Asså, den där läraren gör mig galen!
Seriously, that teacher is driving me crazy!

But often, asså can also mean "I mean..." or "Well..."


----------



## David A

Nethral said:


> Well, I wouldn't say that asså is the same word as alltså.



I would say they are the same words. The former with a relaxed pronunciation and informal (or rather incorrect) spelling.



Nethral said:


> Asså, on the other hand, can be used in many ways (not in writing, though). Often, I would say, one can replace it with "seriously". For example:
> 
> Asså, den där läraren gör mig galen!
> Seriously, that teacher is driving me crazy!



That example could be spelled and pronounced "Alltså, den där läraren gör mig galen!" with exactly the same meaning. But there is a difference in style. In this example asså convey the image of a young person.

A teacher could say

Alltså, den där eleven gör mig galen!
Seriously, that pupil is driving me crazy!


----------



## Nethral

David A said:


> I would say they are the same words. The former with a relaxed pronunciation and informal (or rather incorrect) spelling.
> 
> 
> 
> That example could be spelled and pronounced "Alltså, den där läraren gör mig galen!" with exactly the same meaning. But there is a difference in style. In this example asså convey the image of a young person.
> 
> A teacher could say
> 
> Alltså, den där eleven gör mig galen!
> Seriously, that pupil is driving me crazy!

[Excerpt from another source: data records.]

(** A release-only version is not a constraint: no operator starts it. *)
Lemma Release_version_no_constraint v r :
  Release.explain v = Some r -> Release.parseRange v = None.
Proof.
  intros Hv. destruct (explain_shape v r Hv) as (Hplain & Hhead & Hlast).
  destruct Hhead as (c & v' & Hc & Hdc).
  destruct Hlast as (l & d & Hl & Hdd).
  assert (Release.trim v = v) as Htrim.
  { apply (Release_trim_fixed v c v' l d); [exact Hc| |exact Hl|];
      apply is_digit_not_space; assumption. }
  assert (Release.parse_clause v = None) as Hclause.
  { unfold Release.parse_clause.
    assert (List.find (fun op => String.prefix op v) Release.clause_operators
            = None) as ->; [|reflexivity].
    rewrite Hc. clear -Hdc. apply is_digit_cases in Hdc.
    repeat (apply elem_of_cons in Hdc; destruct Hdc as [->|Hdc];
            [reflexivity|]).
    apply elem_of_nil in Hdc. destruct Hdc. }
  unfold Release.parseRange. rewrite Htrim, (split_comma_plain v Hplain).
  rewrite Hc at 1. cbn [String.eqb].
  cbn [mapM mbind option_bind]. rewrite Htrim, Hclause. reflexivity.
Qed.

(** With the release-only library, the current version only has to be a
    valid version. *)
Corollary getNewValue_satisfied_unchanged_release (config : NewValueConfig)
    (ranges : list Range) (r : list N) :
  rangeStrategy config = "auto" \/ rangeStrategy config = "replace" ->
  Release.parseRange (currentValue config) = Some ranges ->
  Release.satisfies (newVersion config) (currentValue config) = Ret true ->
  Release.explain (currentVersion config) = Some r ->
  @RangeTs.getNewValue Release.lib config = Ret (Some (currentValue config)) /\
  @Part001.getNewValue Release.lib config = Ret (Some (currentValue config)).
Proof.
  destruct config as [cv rs cver nv].
  cbn [currentValue rangeStrategy currentVersion newVersion].
  intros Hrs Hparse Hsat Hver.
  assert (cv <> cver) as Hne.
  { intros ->. rewrite (Release_version_no_constraint cver r Hver) in Hparse.
    discriminate. }
  split.
  - apply (@RangeTs_getNewValueF_noop Release.lib _ cv rs cver nv ranges);
      assumption.
  - apply (@Part001_getNewValueF_noop Release.lib _ cv rs cver nv ranges);
      assumption.
Qed.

I agree with you, however you can't to the same thing the other way around (replacing alltså with asså).

Dollarn är hög just nu, alltså (således) blev resan mycket dyr.

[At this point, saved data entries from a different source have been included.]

(** A call of [/start-test]: its answer, and the world it leaves, which
    is the same whether or not the answer of [/mock-gseal-api] could be
    written out. *)
Lemma serve_start_test_run body (payload : option StartTestRequest.t) w :
  optional_body body = Some payload →
  let p := default StartTestRequest.new payload in
  let forwarded := _model_to_dict p in
  let webhook_payload : dict :=
    match StartTestRequest.webhook_payload p with
    | Some override => override
    | None =>
        {[ "event" := JStr "mock.document.completed";
           "data" := JDict {[ "status" := JStr "completed";
                              "original_payload" := JDict (StartTestRequest.mock_payload p) ]} ]}
    end in
  serve "/start-test" body w =
  (Return
     match rendered (JDict webhook_payload) with
     | Some document =>
         JSONResponse 200 (JDict
           {[ "status" := JStr "mock_request_dispatched";
              "mock_api_response" := JDict
                {[ "status" := JStr "webhook_scheduled";
                   "webhook_payload" := document ]} ]})
     | None => {| status_code := 500; content := Text "Internal Server Error" |}
     end,
   {| trace := trace w ++
        [ Info "Received /start-test request: %s" [JDict forwarded];
          Post (INTERNAL_BASE_URL +:+ "/mock-gseal-api") (JDict forwarded) 10;
          Info "Mock GSeal API received payload: %s" [JDict forwarded] ];
      tasks := tasks w ++ [Dispatch_webhook webhook_payload] |}).
Proof.
  intros E p forwarded webhook_payload.
  rewrite (serve_start_test _ _ _ E), start_test_run.
  fold p. fold forwarded. fold webhook_payload.
  destruct (rendered (JDict webhook_payload)) as [document|] eqn:Ed; [|done].
  apply rendered_Some in Ed as [_ Hdocument].
  rewrite rendered_tagged by done. simpl.
  rewrite rendered_tagged by done. simpl.
  by rewrite (rendered_compliant _ Hdocument).
Qed.

(** ** The dispatcher against the application *)

(** The whole of a dispatch: the wait, the one request, and then what the
    listener makes of the payload.  If it accepts the payload and its
    answer can be written out, the task logs status 200 and ends; if it
    refuses the payload, the task logs status 422 and ends; if the answer
    cannot be written out, the exception comes out of the request and
    ends the task. *)
Lemma dispatch_webhook_run (webhook_payload : dict) w :
  let sent :=
    trace w ++
    [ Info "Waiting 1 second before dispatching webhook..." [];
      Sleep 1;
      Post (INTERNAL_BASE_URL +:+ "/app-webhook-listener") (JDict webhook_payload) 10 ] in
  dispatch_webhook inner webhook_payload w =
  match required_body (Some (JDict webhook_payload)) with
  | Some notification =>
      let received : dict :=
        {[ "event" := JStr (WebhookNotification.event notification);
           "data" := JDict (WebhookNotification.data notification) ]} in
      match rendered (JDict received) with
      | Some document =>
          (Return tt,
           {| trace := sent ++
                [ Info "Webhook listener received payload: %s" [JDict received];
                  Info "Webhook POST completed with status %s and payload %s"
                    [ JInt 200;
                      JDict {[ "status" := JStr "received";
                               "payload" := document ]} ] ];
              tasks := tasks w |})
      | None =>
          (Raise ValueError,
           {| trace := sent ++
                [Info "Webhook listener received payload: %s" [JDict received]];
              tasks := tasks w |})
      end
  | None =>
      let errors : json :=
        JDict {[ "detail" :=
                   error_detail "/app-webhook-listener" (Some (JDict webhook_payload)) ]} in
      if json_compliant errors then
        (Return tt,
         {| trace := sent ++
              [ Info "Webhook POST completed with status %s and payload %s"
                  [JInt 422; errors] ];
            tasks := tasks w |})
      else (Raise ValueError, {| trace := sent; tasks := tasks w |})
  end.
Proof.
  intros sent. unfold sent.
  unfold dispatch_webhook, logger_info, asyncio_sleep.
  do 2 (erewrite io_bind_return; [|reflexivity]).
  unfold io_bind at 1. rewrite post_inner. simpl trace. simpl tasks.
  rewrite <- !app_assoc. simpl app.
  destruct (required_body (Some (JDict webhook_payload)))
    as [notification|] eqn:E.
  - rewrite (app_webhook_listener_route _ _ _ _ E).
    destruct (rendered (JDict _)) as [document|]; [|done].
    unfold try_except_ValueError, Response_json. io_run. done.
  - rewrite routes_app_webhook_listener, E.
    unfold endpoint, validation_error, JSONResponse_render.
    destruct (json_compliant _); [|done].
    unfold try_except_ValueError, Response_json. io_run. done.
Qed.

In this case, asså can not be used. That is what I meant earlier. If (in for example a forum) someone would write:

Dollarn är hög just nu, asså blev resan mycket dyr.

That would make sense only because thay are pronounced the same way, however it would not be "correct". What I mean is that in many cases they are in fact the same word, only spelled differently (asså being incorrect). However, there are cases when they cannot replace each other. Do you get my point?


----------



## jonquiliser

Nethral said:


> I agree with you, however you can't to the same thing the other way around (replacing alltså with asså).
> 
> Dollarn är hög just nu, alltså (således) blev resan mycket dyr.
> 
> In this case, asså can not be used. That is what I meant earlier. If (in for example a forum) someone would write:
> 
> Dollarn är hög just nu, asså blev resan mycket dyr.
> 
> That would make sense only because thay are pronounced the same way, however it would not be "correct". What I mean is that in many cases they are in fact the same word, only spelled differently (asså being incorrect). However, there are cases when they cannot replace each other. Do you get my point?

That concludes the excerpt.